Over the years I have tried many times to make homemade bread. I have even succeeded, after a fashion. But I was never pleased enough with the results to become a regular bread maker.
Still, I never lost the desire to bake that perfect loaf. So, when Maria bought me a copy of Artisan Bread in Five Minutes a Day, I took a serious look. The book is subtitled, The Discovery that Revolutionizes Home Baking. The cover features a beautiful load of artisan bread. The actual basic recipe only takes six pages (with pictures) to tell. But what six pages! I read it, and reread it. It truly seemed very simple.
The authors, Jeff Hertzberg and Zoe Francois, have managed to pull off everything the title and subtitle to their book promises. What I love about this book is the simplicity of the method. The time you are actively engaged in making the bread is really less than five minutes (not counting the actual rising times and baking times). I break the process into two steps.
The first step is the mixing of the ingredients. I now use a dedicated six-quart dough rising container I got from King Arthur Flour I started with a regular five-quart mixing bowl. The nice thing about the King Arthur container is that I both mix and store the dough in a single bucket so there is one less item to wash.
Warm water is added to the bowl. I use an instant-read thermometer to get the right temperature. Then, the (unproofed) yeast is added to the water. Stir with a wooden spoon. Next, add the salt. Stir. Last, add the flour and mix with a wooden spoon until all the flour is damp. This is not hard to do. No electric dough mixer is needed. Just a wooden spoon.
After all the ingredients are mixed, you lightly cover the container and let it rest at room temperature for two to five hours. Then stick it in the refrigerator at least overnight. That's it for step one. No complicated tools and hardly any cleanup. This step should take no more than five minutes.
When you are ready to bake bread, you go to the refrigerator and get out the container of dough. Also locate a pizza stone and a metal water pan to put in the oven. You will need a pizza peel and some cornmeal. Put the cornmeal on the pizza peel and grab a wad of dough about the size of a grapefruit and cut it off from the rest of the dough. I use a serrated knife for this part. You fold the dough ball four times, rotating a quarter-turn each time. That's it for "kneading" the dough. Simplicity itself. Place the cut wad of dough onto the cornmeal that is on the pizza peel. Return the dough container to the refrigerator and let the cut wad of dough rest on the pizza peel for twenty minutes.
After twenty minutes are up, start the oven preheating by turning it to 450 degrees F. The oven will preheat for the next twenty minutes as the dough continues to rest. (This makes a total of forty minutes on the dough.) Forty minutes after you have cut off the hunk of dough, you are ready to slide the dough into the oven, and onto the hot pizza stone. The cornmeal makes the dough slide off the pizza peel with ease. Immediately after the dough is on the stone, add a cup of hot water to the metal pan you previously placed under and to the side of the pizza stone. This will release a cloud of steam. Quickly close the oven door so the steam stays trapped.
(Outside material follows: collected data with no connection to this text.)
(* ===== verification/Cbor.v ===== *)
(** * The CBOR layer the primitives are written against

    The crates [minicbor], [num-bigint] and [cid] are not part of the
    repository: what the code calls of them is an interface here, with the
    laws their documentation promises.  A [Decoder] is the list of the bytes
    still to be read; an [Encoder] over a [Vec<u8>] is the bytes it appends
    (such a writer cannot fail).  The file CborRef.v has an implementation of
    the interfaces, written from the formats, that satisfies the laws. *)

From Stdlib Require Import ZArith Lia String.
From stdpp Require Import base numbers list.
From S2P Require Import Prelude.

Local Open Scope Z_scope.

(** [minicbor::decode::Error]: the two constructors the source builds, and the
    errors the crate raises itself. *)
Inductive decode_error :=
| Message (m : string)
| TypeMismatch (ty : Z) (m : string)
| Native (code : nat).

Definition decoder (A : Type) : Type := list Z -> outcome decode_error (A * list Z).

Definition dret {A} (a : A) : decoder A := fun bs => Ok (a, bs).
Definition dfail {A} (e : decode_error) : decoder A := fun _ => Err e.
Definition dpanic {A} : decoder A := fun _ => Panic.
Definition dbind {A B} (d : decoder A) (k : A -> decoder B) : decoder B :=
  fun bs => '(a, bs') <- d bs ;; k a bs'.

Notation "x <~ d ;; k" := (dbind d (fun x => k))
  (at level 20, d at level 99, k at level 200) : plum_scope.

(** [d] reads exactly the bytes [bs], whatever follows them, and yields [a]. *)
Definition reads {A} (d : decoder A) (bs : list Z) (a : A) : Prop :=
  forall rest, d (bs ++ rest) = Ok (a, rest).

Lemma reads_bind {A B} (d : decoder A) (k : A -> decoder B) bs bs' a b :
  reads d bs a -> reads (k a) bs' b -> reads (dbind d k) (bs ++ bs') b.
Proof. intros Hd Hk rest. unfold dbind. rewrite <- app_assoc, Hd. apply Hk. Qed.

Lemma reads_last {A B} (d : decoder A) (f : A -> B) bs a :
  reads d bs a -> reads (dbind d (fun x => dret (f x))) bs (f a).
Proof. intros Hd rest. unfold dbind. by rewrite Hd. Qed.

Lemma reads_inj {A} (d : decoder A) bs a b : reads d bs a -> reads d bs b -> a = b.
Proof. intros Ha Hb. specialize (Ha []). rewrite (Hb []) in Ha. congruence. Qed.

(** ** Machine values that occur in messages *)
Definition u64 (x : Z) : Prop := 0 <= x < 2 ^ 64.
Definition i64 (x : Z) : Prop := - 2 ^ 63 <= x < 2 ^ 63.
Definition len_u64 {A} (l : list A) : Prop := Z.of_nat (length l) < 2 ^ 64.
Definition vec_u8 (bs : list Z) : Prop := bytes_ok bs /\ len_u64 bs.

Lemma vec_u8_nil : vec_u8 [].
Proof. split; [apply Forall_nil_2|]. unfold len_u64. cbn. lia. Qed.

(** ** minicbor *)
Class Minicbor := {
  e_array : Z -> list Z;
  e_u8 : Z -> list Z;
  e_u64 : Z -> list Z;
  e_i64 : Z -> list Z;
  e_bytes : list Z -> list Z;
  e_str : list Z -> list Z;
  e_vec : forall {A}, (A -> list Z) -> list A -> list Z;
  d_array : decoder (option Z);  (* the length, [None] for an indefinite array *)
  d_u8 : decoder Z;
  d_u64 : decoder Z;
  d_i64 : decoder Z;
  d_bytes : decoder (list Z);
  d_str : decoder (list Z);
  d_vec : forall {A}, decoder A -> decoder (list A);
}.

(** What minicbor documents: a data item that was written is read back, and
    nothing after it is touched.  [Vec<T>] goes through the codec of [T]. *)
Class MinicborLaws (M : Minicbor) : Prop := {
  reads_array n : u64 n -> reads d_array (e_array n) (Some n);
  reads_u8 n : u8 n -> reads d_u8 (e_u8 n) n;
  reads_u64 n : u64 n -> reads d_u64 (e_u64 n) n;
  reads_i64 n : i64 n -> reads d_i64 (e_i64 n) n;
  reads_bytes bs : vec_u8 bs -> reads d_bytes (e_bytes bs) bs;
  reads_str bs : vec_u8 bs -> reads d_str (e_str bs) bs;
  reads_vec {A} (e : A -> list Z) (d : decoder A) l :
    len_u64 l -> Forall (fun a => reads d (e a) a) l -> reads (d_vec d) (e_vec e l) l;
}.

(** ** num-bigint *)
Inductive Sign := Minus | NoSign | Plus.

Definition sign_of (z : Z) : Sign :=
  match z with Z0 => NoSign | Zpos _ => Plus | Zneg _ => Minus end.

Class NumBigint := {
  bigint_to_bytes_be : Z -> Sign * list Z;
  bigint_from_bytes_be : Sign -> list Z -> Z;
  biguint_to_bytes_be : Z -> list Z;
  biguint_from_bytes_be : list Z -> Z;
}.

Class NumBigintLaws (N : NumBigint) : Prop := {
  bigint_sign z : fst (bigint_to_bytes_be z) = sign_of z;
  bigint_magnitude z : snd (bigint_to_bytes_be z) = biguint_to_bytes_be (Z.abs z);
  bigint_from_to z s bs : bigint_to_bytes_be z = (s, bs) -> bigint_from_bytes_be s bs = z;
  biguint_bytes_ok n : 0 <= n -> bytes_ok (biguint_to_bytes_be n);
  biguint_zero n : 0 <= n -> biguint_to_bytes_be n = [0] <-> n = 0;
  biguint_from_nil : biguint_from_bytes_be [] = 0;
  biguint_leading_zero bs : biguint_from_bytes_be (0 :: bs) = biguint_from_bytes_be bs;
  biguint_from_to n : 0 <= n -> biguint_from_bytes_be (biguint_to_bytes_be n) = n;
}.

(** ** cid and multihash *)
Class CidLib := {
  Cid : Type;
  Cid_eq_dec :: EqDecision Cid;
  Cid_cmp : Cid -> Cid -> comparison;
  e_cid : Cid -> list Z;
  d_cid : decoder Cid;
  (** [Cid::new_v1(Codec::DagCBOR, Blake2b256::digest(data).into_ext())] *)
  dag_cbor_cid : list Z -> Cid;
}.

Class CidLaws (C : CidLib) : Prop := {
  reads_cid c : reads d_cid (e_cid c) c;
  Cid_cmp_eq a b : Cid_cmp a b = Eq <-> a = b;
  Cid_cmp_antisym a b : Cid_cmp b a = CompOpp (Cid_cmp a b);
  Cid_cmp_trans a b c : Cid_cmp a b = Lt -> Cid_cmp b c = Lt -> Cid_cmp a c = Lt;
}.

(** ** The shape shared by the struct codecs of the repository

    [let array_len = d.array()?; assert_eq!(array_len, Some(n));] *)
Definition array_of `{Minicbor} {A} (n : Z) (k : decoder A) : decoder A :=
  array_len <~ d_array ;;
  if decide (array_len = Some n) then k else dpanic.

Lemma reads_array_of `{MinicborLaws} {A} n (k : decoder A) bs a :
  u64 n -> reads k bs a -> reads (array_of n k) (e_array n ++ bs) a.
Proof.
  intros Hn Hk. eapply reads_bind; [by apply reads_array|]. by rewrite decide_True.
Qed.

Lemma array_of_wrong_length `{MinicborLaws} {A} n m (k : decoder A) rest :
  u64 m -> m <> n -> array_of n k (e_array m ++ rest) = Panic.
Proof.
  intros Hm Hne. unfold array_of, dbind. rewrite reads_array by done. cbn [bind].
  rewrite decide_False; [done|congruence].
Qed.

Lemma reads_vec_of `{MinicborLaws} {A} (P : A -> Prop) (e : A -> list Z) (d : decoder A) l :
  (forall a, P a -> reads d (e a) a) -> len_u64 l -> Forall P l -> reads (d_vec d) (e_vec e l) l.
Proof. intros Hd Hl HP. apply reads_vec; [done|]. eapply Forall_impl; [exact HP|apply Hd]. Qed.

(** The proof search of the codec lemmas. *)
Create HintDb cbor.
#[export] Hint Resolve reads_u8 reads_u64 reads_i64 reads_bytes reads_str reads_cid : cbor.
#[export] Hint Extern 1 (u64 _) => (unfold u64; lia) : cbor.

#[export] Hint Extern 2 (reads (d_vec _) _ _) =>
  (eapply reads_vec_of; [solve [eauto 3 with cbor]|eassumption|eassumption]) : cbor.

Ltac read_fields :=
  repeat (eapply reads_bind; [by eauto 3 with cbor|]);
  eapply reads_last; by eauto 3 with cbor.

Ltac read_struct := eapply reads_array_of; [unfold u64; lia|read_fields].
In about twenty minutes the bread will be baked. That's it. In sixty minutes in the morning you can bake a loaf of fresh bread for supper. And fabulous bread at that. This bread has a great tooth and a wonderful crust. Your friends will be amazed and your taste buds will be thrilled. This system is so simple that you will bake bread often. And I guarantee that if you give a loaf away, your friends will be amazed at the quality. Buy this book. You won't regret it.